ACTIVITY: Report each line of the records where "World" occurs.

Saved entries
(** The only way to an answer with status 200. *)
Lemma handler_ok_inv (args : Args) (st st1 : Cache * World)
      (resp : HttpResponse) :
  handler args st = (resp, st1) -> http_status resp = 200 ->
  exists fo to html recs days stats,
    truthy (arg_username args) = true
    /\ (truthy (arg_year args) = true
        \/ truthy (arg_from args) && truthy (arg_to args) = true)
    /\ strptime (fst (requested_period args)) = Ok fo
    /\ strptime (snd (requested_period args)) = Ok to
    /\ fetch_github_data requests_get
         (string_of (arg_username args),
          fst (requested_period args), snd (requested_period args)) st
       = (Ok html, st1)
    /\ parse_page html = Ok recs
    /\ filter_period strptime fo to recs = Ok days
    /\ calculate_statistics days = Ok stats
    /\ resp = mkHttpResponse 200
                (ContributionsBody (string_of (arg_username args))
                                   (fst (requested_period args))
                                   (snd (requested_period args)) days stats).
Proof.
  unfold get_contributions, requested_period.
  destruct (truthy (arg_username args)); cbn [negb];
    [|intros [= <- _]; discriminate].
  assert (Hexc : forall e st', (on_exception e, st') = (resp, st1) ->
                               http_status resp = 200 -> False).
  { intros e st' [= <- _] Hs.
    destruct (on_exception_status e) as [[H _]|[H _]]; congruence. }
  destruct (truthy (arg_year args)) eqn:Hy.
  - cbn [fst snd].
    destruct (strptime (string_of (arg_year args) ++ "-01-01")) as [fo|e];
      cbn [bind].
    2:{ destruct (is_value_error e); [intros [= <- _]; discriminate|].
        intros H Hs. exfalso. eapply Hexc; eassumption. }
    destruct (strptime (string_of (arg_year args) ++ "-12-31")) as [to|e];
      cbn [bind].
    2:{ destruct (is_value_error e); [intros [= <- _]; discriminate|].
        intros H Hs. exfalso. eapply Hexc; eassumption. }
    destruct (fetch_github_data requests_get _ st) as [[html|e] st'] eqn:Hf.
    2:{ intros H Hs. exfalso. eapply Hexc; eassumption. }
    unfold contributions_body.
    destruct (parse_contribution_data strptime int_of_str current_date
                (soup_of_html html)) as [recs|e] eqn:Hp; cbn [bind].
    2:{ intros H Hs. exfalso. eapply Hexc; eassumption. }
    destruct (filter_period strptime fo to recs) as [days|e] eqn:Hfp;
      cbn [bind].
    2:{ intros H Hs. exfalso. eapply Hexc; eassumption. }
    destruct (calculate_statistics days) as [stats|e] eqn:Hst; cbn [bind].
    2:{ intros H Hs. exfalso. eapply Hexc; eassumption. }
    intros [= <- <-] _.
    exists fo, to, html, recs, days, stats. repeat split; auto.
  - destruct (truthy (arg_from args) && truthy (arg_to args)) eqn:Hft;
      cbn [negb fst snd]; [|intros [= <- _]; discriminate].
    destruct (strptime (string_of (arg_from args))) as [fo|e]; cbn [bind].
    2:{ destruct (is_value_error e); [intros [= <- _]; discriminate|].
        intros H Hs. exfalso. eapply Hexc; eassumption. }
    destruct (strptime (string_of (arg_to args))) as [to|e]; cbn [bind].
    2:{ destruct (is_value_error e); [intros [= <- _]; discriminate|].
        intros H Hs. exfalso. eapply Hexc; eassumption. }
    destruct (fetch_github_data requests_get _ st) as [[html|e] st'] eqn:Hf.
    2:{ intros H Hs. exfalso. eapply Hexc; eassumption. }
    unfold contributions_body.
    destruct (parse_contribution_data strptime int_of_str current_date
                (soup_of_html html)) as [recs|e] eqn:Hp; cbn [bind].
    2:{ intros H Hs. exfalso. eapply Hexc; eassumption. }
    destruct (filter_period strptime fo to recs) as [days|e] eqn:Hfp;
      cbn [bind].
    2:{ intros H Hs. exfalso. eapply Hexc; eassumption. }
    destruct (calculate_statistics days) as [stats|e] eqn:Hst; cbn [bind].
    2:{ intros H Hs. exfalso. eapply Hexc; eassumption. }
    intros [= <- <-] _.
    exists fo, to, html, recs, days, stats. repeat split; auto.
Qed.
(** [md5File.sync(path, ...)]: the extra callback argument is ignored by
    the synchronous entry point. *)
Definition md5File_sync (path : string) : M string :=
  fun w =>
    match disk w path with
    | Some bytes => (Return (MD5.hex bytes), emit (EvRead path) w)
    | None => (Throw (read_error w path), emit (EvRead path) w)
    end.

(** [x === 'production'] for [x] a string or [undefined]. *)
Definition is_production (env : option string) : bool :=
  match env with
  | Some s => String.eqb s "production"
  | None => false
  end.

(** [Array.prototype.reduce(callback, initial)]. *)
Fixpoint reduce {A B} (f : A -> B -> M A) (l : list B) (acc : A) : M A :=
  match l with
  | [] => ret acc
  | x :: l' => acc' <- f acc x ;; reduce f l' acc'
  end.

(** ** [src/_data/cacheBust.js] *)

Definition files : object string :=
  [ ("mainCss", "./src/compiled-assets/main.css");
    ("mainJs", "./src/compiled-assets/main.js");
    ("vendorJs", "./src/compiled-assets/vendor.js") ].

(** [acc[key] = bust] on an object that inherits from [Object.prototype].
    Every key creates or updates an own property, except [__proto__]: that
    assignment reaches the accessor inherited from [Object.prototype],
    whose setter ignores a value that is not an object -- and a token is a
    string or a number. *)
Definition assign (key : string) (bust : value) (acc : object value)
  : object value :=
  if String.eqb key "__proto__" then acc else obj_set key bust acc.

Definition callback (acc : object value) (entry : string * string)
  : M (object value) :=
  let '(key, path) := entry in
  now <- Date_now ;;
  env <- process_env_ELEVENTY_ENV ;;
  bust <- (if is_production env
           then hash <- md5File_sync path ;; ret (VString hash)
           else ret (VNumber now)) ;;
  ret (assign key bust acc).
(** Modelled from the spec: [QueueType<ProxyType<IDispatch>>] ([Queue.h]
    is not part of the sources at hand), a FIFO of handles.  [Post]
    appends; [Remove] searches linearly, removes the entry it finds and
    says whether it found one. *)
Definition MessageQueue : Type := list ProxyType.

Definition Post (q : MessageQueue) (job : ProxyType) : MessageQueue :=
  q ++ [job].

Fixpoint Remove (q : MessageQueue) (job : ProxyType) : bool * MessageQueue :=
  match q with
  | [] => (false, [])
  | entry :: rest =>
      if ProxyType_eqb entry job then (true, rest)
      else let (found, rest') := Remove rest job in (found, entry :: rest')
  end.

(** *** Minion and Executor *)

Record Minion : Type := {
  _signal : Event;
  _interestCount : N;
  _currentRequest : ProxyType;
  _runs : N
}.

(** [Minion::Completed].  The second component says whether the caller
    blocked on [_signal]; [_interestCount] is back at its value when the
    call returns. *)
Definition Completed (m : Minion) (job : ProxyType) (waitTime : N)
  : error_code * bool :=
  if negb (ProxyType_eqb (_currentRequest m) job) then (ERROR_UNKNOWN_KEY, false)
  else (Event_Lock (_signal m) waitTime, true).

Record Executor : Type := {
  Id : ThreadId;
  _minion : Minion
}.

Definition Me (e : Executor) : Minion := _minion e.

Section Pool.

Context {Time : Type} `{TimeOps Time}.

(** [IScheduler]: an implementation is not part of the header; a scheduler
    is represented by the calls to [Schedule] it has received. *)
Definition IScheduler : Type := list (Time * ProxyType).

Definition Schedule (s : IScheduler) (time : Time) (job : ProxyType)
  : IScheduler := s ++ [(time, job)].

(** The data members; [_scheduler] is a pointer that may be null. *)
Record t : Type := Build {
  _queue : MessageQueue;
  _units : list Executor;
  _scheduler : option IScheduler
}.

Definition with_queue (pool : t) (q : MessageQueue) : t :=
  {| _queue := q; _units := _units pool; _scheduler := _scheduler pool |}.

Definition with_scheduler (pool : t) (s : option IScheduler) : t :=
  {| _queue := _queue pool; _units := _units pool; _scheduler := s |}.

Definition scheduler_is_null (pool : t) : bool :=
  match _scheduler pool with
  | None => true
  | Some _ => false
  end.

(** The loop of [ThreadPool::Revoke]:
    [while ((result == ERROR_UNKNOWN_KEY) && (index != _units.end()))].
    [caller] is [Thread::ThreadId()]; [waits] collects the workers on whose
    signal the caller blocked. *)
Fixpoint Revoke_loop (units : list Executor) (job : ProxyType) (waitTime : N)
    (caller : ThreadId) (result : error_code) (waits : list ThreadId)
  : error_code * list ThreadId :=
  match units with
  | [] => (result, waits)
  | index :: rest =>
      if error_eqb result ERROR_UNKNOWN_KEY then
        if N.eqb (Id index) caller then
          Revoke_loop rest job waitTime caller ERROR_NONE waits
        else
          let (outcome, blocked) := Completed (Me index) job waitTime in
          let result' :=
            if error_eqb outcome ERROR_NONE || error_eqb outcome ERROR_TIMEDOUT
            then outcome else result in
          let waits' := if blocked then waits ++ [Id index] else waits in
          Revoke_loop rest job waitTime caller result' waits'
      else (result, waits)
  end.

(** [ThreadPool::Revoke(job, waitTime)], called from thread [caller].  The
    [ASSERT] on the handle is a debug check and has no effect on the
    result. *)
Definition Revoke (pool : t) (job : ProxyType) (waitTime : N)
    (caller : ThreadId) : error_code * list ThreadId * t :=
  let (removed, q) := Remove (_queue pool) job in
  if removed then (ERROR_NONE, [], with_queue pool q)
  else
    let (result, waits) :=
      Revoke_loop (_units pool) job waitTime caller ERROR_UNKNOWN_KEY [] in
    (result, waits, with_queue pool q).

(** [IJob]: what [Closure] needs of the job it is given. *)
Class IJob (J : Type) : Type := {
  IJob_Resubmit : Time -> J -> ProxyType * Time * J
}.

(** [ThreadPool::Closure(job)]; [now] is [Time::Now()].  [_queue.Lock()]
    and [_queue.Unlock()] bracket the body and are not visible in a
    sequential run. *)
Definition Closure {J : Type} `{IJob J} (now : Time) (pool : t) (job : J)
  : t * J :=
  let '(resubmit, scheduleTime, job') := IJob_Resubmit Time_new job in
  if IsValid resubmit then
    if negb (Time_IsValid scheduleTime) || scheduler_is_null pool
       || Time_lt scheduleTime now
    then (with_queue pool (Post (_queue pool) resubmit), job')
    else (with_scheduler pool
            (option_map (fun s => Schedule s scheduleTime resubmit)
               (_scheduler pool)), job')
  else (pool, job').

(** The two routes [Closure] has for a handle: [pool'] is [pool] with the
    handle posted on the queue, or with the handle given to the scheduler
    for [time]. *)
Definition posted (pool pool' : t) (job : ProxyType) : Prop :=
  _queue pool' = Post (_queue pool) job /\
  _scheduler pool' = _scheduler pool /\
  _units pool' = _units pool.

Definition handed_over (pool pool' : t) (time : Time) (job : ProxyType)
  : Prop :=
  _queue pool' = _queue pool /\
  (exists s, _scheduler pool = Some s /\
             _scheduler pool' = Some (Schedule s time job)) /\
  _units pool' = _units pool.

(** The condition under which [Closure] posts. *)
Definition posts_when (pool : t) (time now : Time) : Prop :=
  Time_IsValid time = false \/ _scheduler pool = None \/
  Time_lt time now = true.

(** [JobType::Worker] forwards [Resubmit] to its slot. *)
#[export] Instance Worker {IMPLEMENTATION : Type}
  : IJob (JobType.t Time IMPLEMENTATION) :=
  {| IJob_Resubmit := JobType.Resubmit |}.

End Pool.

Arguments t : clear implicits.

End ThreadPool.

(** ** The calls on one slot

    The member functions of a slot as the letters of a run: the producer's
    [Idle], [Submit] and [Reschedule], the revoker's [Revoke] and
    [Revoked], the worker's [Dispatch] and the closure's [Resubmit].
    [OpRemove] stands for [ThreadPool::Revoke] taking a handle out of the
    queue, which does not touch the slot. *)

Module Lifecycle.

Section Run.

Context {Time : Type}.

Inductive op : Type :=
  | OpIdle
  | OpSubmit
  | OpReschedule (time : Time)
  | OpRevoke
  | OpDispatch
  | OpResubmit
  | OpRemove
  | OpRevoked.

Definition yielded (h : ProxyType) : nat := if IsValid h then 1 else 0.

End Run.

Arguments op : clear implicits.

End Lifecycle.

(** ** The outcome of [ThreadPool::Revoke], told in words

    OK if the handle is removed from the queue; otherwise the workers in
    order: OK at the first whose thread is the caller's, else what its
    [Completed] says if that is OK or TIMEDOUT, else on to the next;
    UNKNOWN_KEY when the workers are exhausted. *)

Module RevokeSpec.

Import ThreadPool.

Fixpoint first_outcome (units : list Executor) (job : ProxyType)
    (waitTime : N) (caller : ThreadId) : error_code :=
  match units with
  | [] => ERROR_UNKNOWN_KEY
  | w :: rest =>
      if N.eqb (Id w) caller then ERROR_NONE
      else
        match fst (Completed (Me w) job waitTime) with
        | ERROR_NONE => ERROR_NONE
        | ERROR_TIMEDOUT => ERROR_TIMEDOUT
        | ERROR_UNKNOWN_KEY => first_outcome rest job waitTime caller
        end
  end.

Definition outcome {Time : Type} (pool : ThreadPool.t Time) (job : ProxyType)
    (waitTime : N) (caller : ThreadId) : error_code :=
  if fst (Remove (_queue pool) job) then ERROR_NONE
  else first_outcome (_units pool) job waitTime caller.

End RevokeSpec.

(** ** A concrete clock and a concrete body, for the examples

    Ticks as integers, zero being the default-constructed, invalid time;
    a body that counts its runs. *)

#[export] Instance Ticks : TimeOps Z :=
  {| Time_new := 0%Z;
     Time_IsValid := fun t => negb (Z.eqb t 0);
     Time_lt := Z.ltb |}.
Lemma parse_entries_no_exit (entries : list string) (packages : list pyval)
    (c : Z) :
  parse_entries entries packages <> SysExit c.
Proof.
  pose proof (parse_entries_spec entries packages) as H.
  destruct (forallb entry_ok entries); [now rewrite H|].
  destruct H as (bad & _ & ->). discriminate.
Qed.

(** Walks down a computation, as [emits_walk] does, for [exits_with_1]. *)
Ltac exits_walk :=
  repeat lazymatch goal with
    | |- exits_with_1 (ret _) => apply exits_ret
    | |- exits_with_1 (raise _) => apply exits_raise
    | |- exits_with_1 (emit _) => apply exits_emit
    | |- exits_with_1 (sys_exit 1%Z) => apply exits_sys_exit_1
    | |- exits_with_1 (agent_run _ _ _) => apply exits_agent_run
    | |- exits_with_1 (bind _ _) => apply exits_bind; [|intros ?]
    | |- exits_with_1 (try_except _ _) => apply exits_try_except; [|intros ?]
    | |- exits_with_1 (lift (py_getitem _ _)) =>
        apply exits_lift; intros ? ?; exfalso; eapply py_getitem_no_exit;
        eassumption
    | |- exits_with_1 (lift (py_iter _)) =>
        apply exits_lift; intros ? ?; exfalso; eapply py_iter_no_exit;
        eassumption
    | |- exits_with_1 (lift (validate_packages _)) =>
        apply exits_lift; intros ? ?; exfalso; eapply validate_packages_no_exit;
        eassumption
    | |- exits_with_1 (lift (parse_entries _ _)) =>
        apply exits_lift; intros ? ?; exfalso; eapply parse_entries_no_exit;
        eassumption
    end.

Section ExitSteps.
Variable env : Env.

Lemma scan_package_exits (self : OSVAgent) (n e v : pyval) :
  exits_with_1 (scan_package env self n e v).
Proof.
  unfold scan_package. exits_walk. destruct a; exits_walk.
  apply exits_lift. intros c. unfold VulnerabilityInfo_new.
  destruct n, e, v; discriminate.
Qed.

Lemma scan_packages_loop_exits (self : OSVAgent) (pkgs : list pyval) :
  forall results, exits_with_1 (scan_packages_loop env self pkgs results).
Proof.
  induction pkgs as [|pkg rest IH]; intros results; simpl; exits_walk.
  - apply scan_package_exits.
  - apply IH.
Qed.

Lemma scan_packages_batch_exits (self : OSVAgent) (packages : pyval) :
  exits_with_1 (scan_packages_batch env self packages).
Proof.
  unfold scan_packages_batch. exits_walk. apply scan_packages_loop_exits.
Qed.

Lemma main_scan_exits (agent : OSVAgent) (args : Args) :
  exits_with_1 (main_scan env agent args).
Proof.
  unfold main_scan, get_vulnerability_details, parse_packages_from_args,
    parse_packages_from_file.
  repeat match goal with
         | |- exits_with_1 (if ?b then _ else _) => destruct b
         end; exits_walk;
    try (destruct a; exits_walk);
    auto using scan_package_exits, scan_packages_batch_exits.
  destruct (json_load env _); exits_walk.
Qed.

End ExitSteps.

(** X2. Whatever the environment and the command line, a run of [main]
    ends with exit code 0 or 1. *)
Theorem main_exit_code_0_or_1 (env : Env) (args : Args) (w : World) :
  exit_code (fst (main env args w)) = 0%Z
  \/ exit_code (fst (main env args w)) = 1%Z.
Proof.
  rewrite main_steps. destruct (negb _); [now right|]. cbv zeta.
  destruct (OSVAgent_init env _ w) as [[agent|e|c] w1] eqn:Hinit;
    [|now right|].
  2:{ exfalso. revert Hinit. unfold OSVAgent_init.
      destruct (negb _); [discriminate|].
      destruct (negb _); discriminate. }
  destruct (main_scan env agent args w1) as [[out|e|c] w2] eqn:Hscan;
    [|now right|].
  2:{ right. simpl. exact (main_scan_exits env agent args _ _ _ Hscan). }
  destruct (main_write_cases env args out w2) as [[e ->]|(evs & -> & _)];
    [now right|].
  assert (H : exists j, list_index (severity_name (arg_severity_threshold args))
                          severity_levels = Some j)
    by (destruct (arg_severity_threshold args); eexists; reflexivity).
  destruct H as [j Hj].
  destruct (arg_fail_on_vulnerabilities args); [|now left].
  rewrite (fail_on_vulnerabilities_run out _ _ _
             (has_vulnerabilities_run out _ j Hj)).
  destruct (existsb _ _); simpl; auto.
Qed.

(** ** Runs of main that stop early *)

Lemma main_after_init (env : Env) (args : Args) (w : World) (server : transport)
    (agent : OSVAgent) :
  py_sum (scan_modes args) = 1 ->
  OSVAgent_init env
    {| osv_server_url := arg_osv_server args;
       anthropic_api_key := arg_anthropic_api_key args |} w
  = (Ret agent, (w ++ [AgentConstructed server])%list) ->
  main env args w
  = match main_scan env agent args (w ++ [AgentConstructed server])%list with
    | (Ret out, w2) =>
        match main_write env args out w2 with
        | (Ret _, w3) =>
            match fail_on_vulnerabilities
                    (arg_fail_on_vulnerabilities args) out
                    (severity_name (arg_severity_threshold args)) w3 with
            | (Raise e, w4) =>
                (SysExit 1%Z, (w4 ++ [StderrExn "Error: " e])%list)
            | r => r
            end
        | (Raise e, w3) => (SysExit 1%Z, (w3 ++ [StderrExn "Error: " e])%list)
        | (SysExit c, w3) => (SysExit c, w3)
        end
    | (Raise e, w2) => (SysExit 1%Z, (w2 ++ [StderrExn "Error: " e])%list)
    | (SysExit c, w2) => (SysExit c, w2)
    end.
Proof.
  intros Hcount Hinit. rewrite main_steps, Hcount. cbn [Nat.eqb negb]. cbv zeta.
  now rewrite Hinit.
Qed.

(** X3. Without a key, neither on the command line nor in the environment,
    a run that passes the mode check prints the [ValueError] of the
    constructor and exits 1; that message is its only event, so no package
    list is parsed, no file is opened and the agent is never run. *)
Theorem main_without_key (env : Env) (args : Args) (w : World) :
  py_sum (scan_modes args) = 1 ->
  opt_truthy (arg_anthropic_api_key args) = false ->
  opt_truthy (getenv_ANTHROPIC_API_KEY env) = false ->
  main env args w
  = (SysExit 1%Z,
     (w ++ [StderrExn "Error: "
              (ValueError
                 "ANTHROPIC_API_KEY must be provided via config or environment variable")])%list).
Proof.
  intros Hcount Ha He. rewrite main_steps, Hcount. cbn [Nat.eqb negb]. cbv zeta.
  unfold OSVAgent_init. cbn [anthropic_api_key].
  now rewrite py_or_truthy, Ha, He.
Qed.

Lemma main_without_key_witness :
  main Cases.keyless_env Cases.malformed_packages_args []
  = (SysExit 1%Z,
     [StderrExn "Error: "
        (ValueError
           "ANTHROPIC_API_KEY must be provided via config or environment variable")]).
Proof.
  exact (main_without_key Cases.keyless_env Cases.malformed_packages_args []
           eq_refl eq_refl eq_refl).
Defined.

(** X19. A key given with [--anthropic-api-key] alone does not start a
    scan: it passes the guard of the constructor, but the model is built
    without it and its provider finds none in the environment. The run
    prints that error and exits 1; the message is its only event, so no
    agent is constructed or run and nothing is delivered. *)
Theorem main_command_line_key_only (env : Env) (args : Args) (w : World) :
  py_sum (scan_modes args) = 1 ->
  opt_truthy (arg_anthropic_api_key args) = true ->
  opt_truthy (getenv_ANTHROPIC_API_KEY env) = false ->
  main env args w
  = (SysExit 1%Z, (w ++ [StderrExn "Error: " UserError])%list).
Proof.
  intros Hcount Ha He. rewrite main_steps, Hcount. cbn [Nat.eqb negb]. cbv zeta.
  now rewrite (init_with_config_key_only env
                 {| osv_server_url := arg_osv_server args;
                    anthropic_api_key := arg_anthropic_api_key args |}
                 w Ha He).
Qed.

Lemma main_command_line_key_only_witness :
  main Cases.keyless_env Cases.command_line_key_args []
  = (SysExit 1%Z, [StderrExn "Error: " UserError]).
Proof.
  exact (main_command_line_key_only Cases.keyless_env
           Cases.command_line_key_args [] eq_refl eq_refl eq_refl).
Defined.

WRITTEN ANSWER:
Lemma handler_ok_inv (args : Args) (st st1 : Cache * World)
Theorem main_exit_code_0_or_1 (env : Env) (args : Args) (w : World) :
Lemma main_after_init (env : Env) (args : Args) (w : World) (server : transport)
Theorem main_without_key (env : Env) (args : Args) (w : World) :
Theorem main_command_line_key_only (env : Env) (args : Args) (w : World) :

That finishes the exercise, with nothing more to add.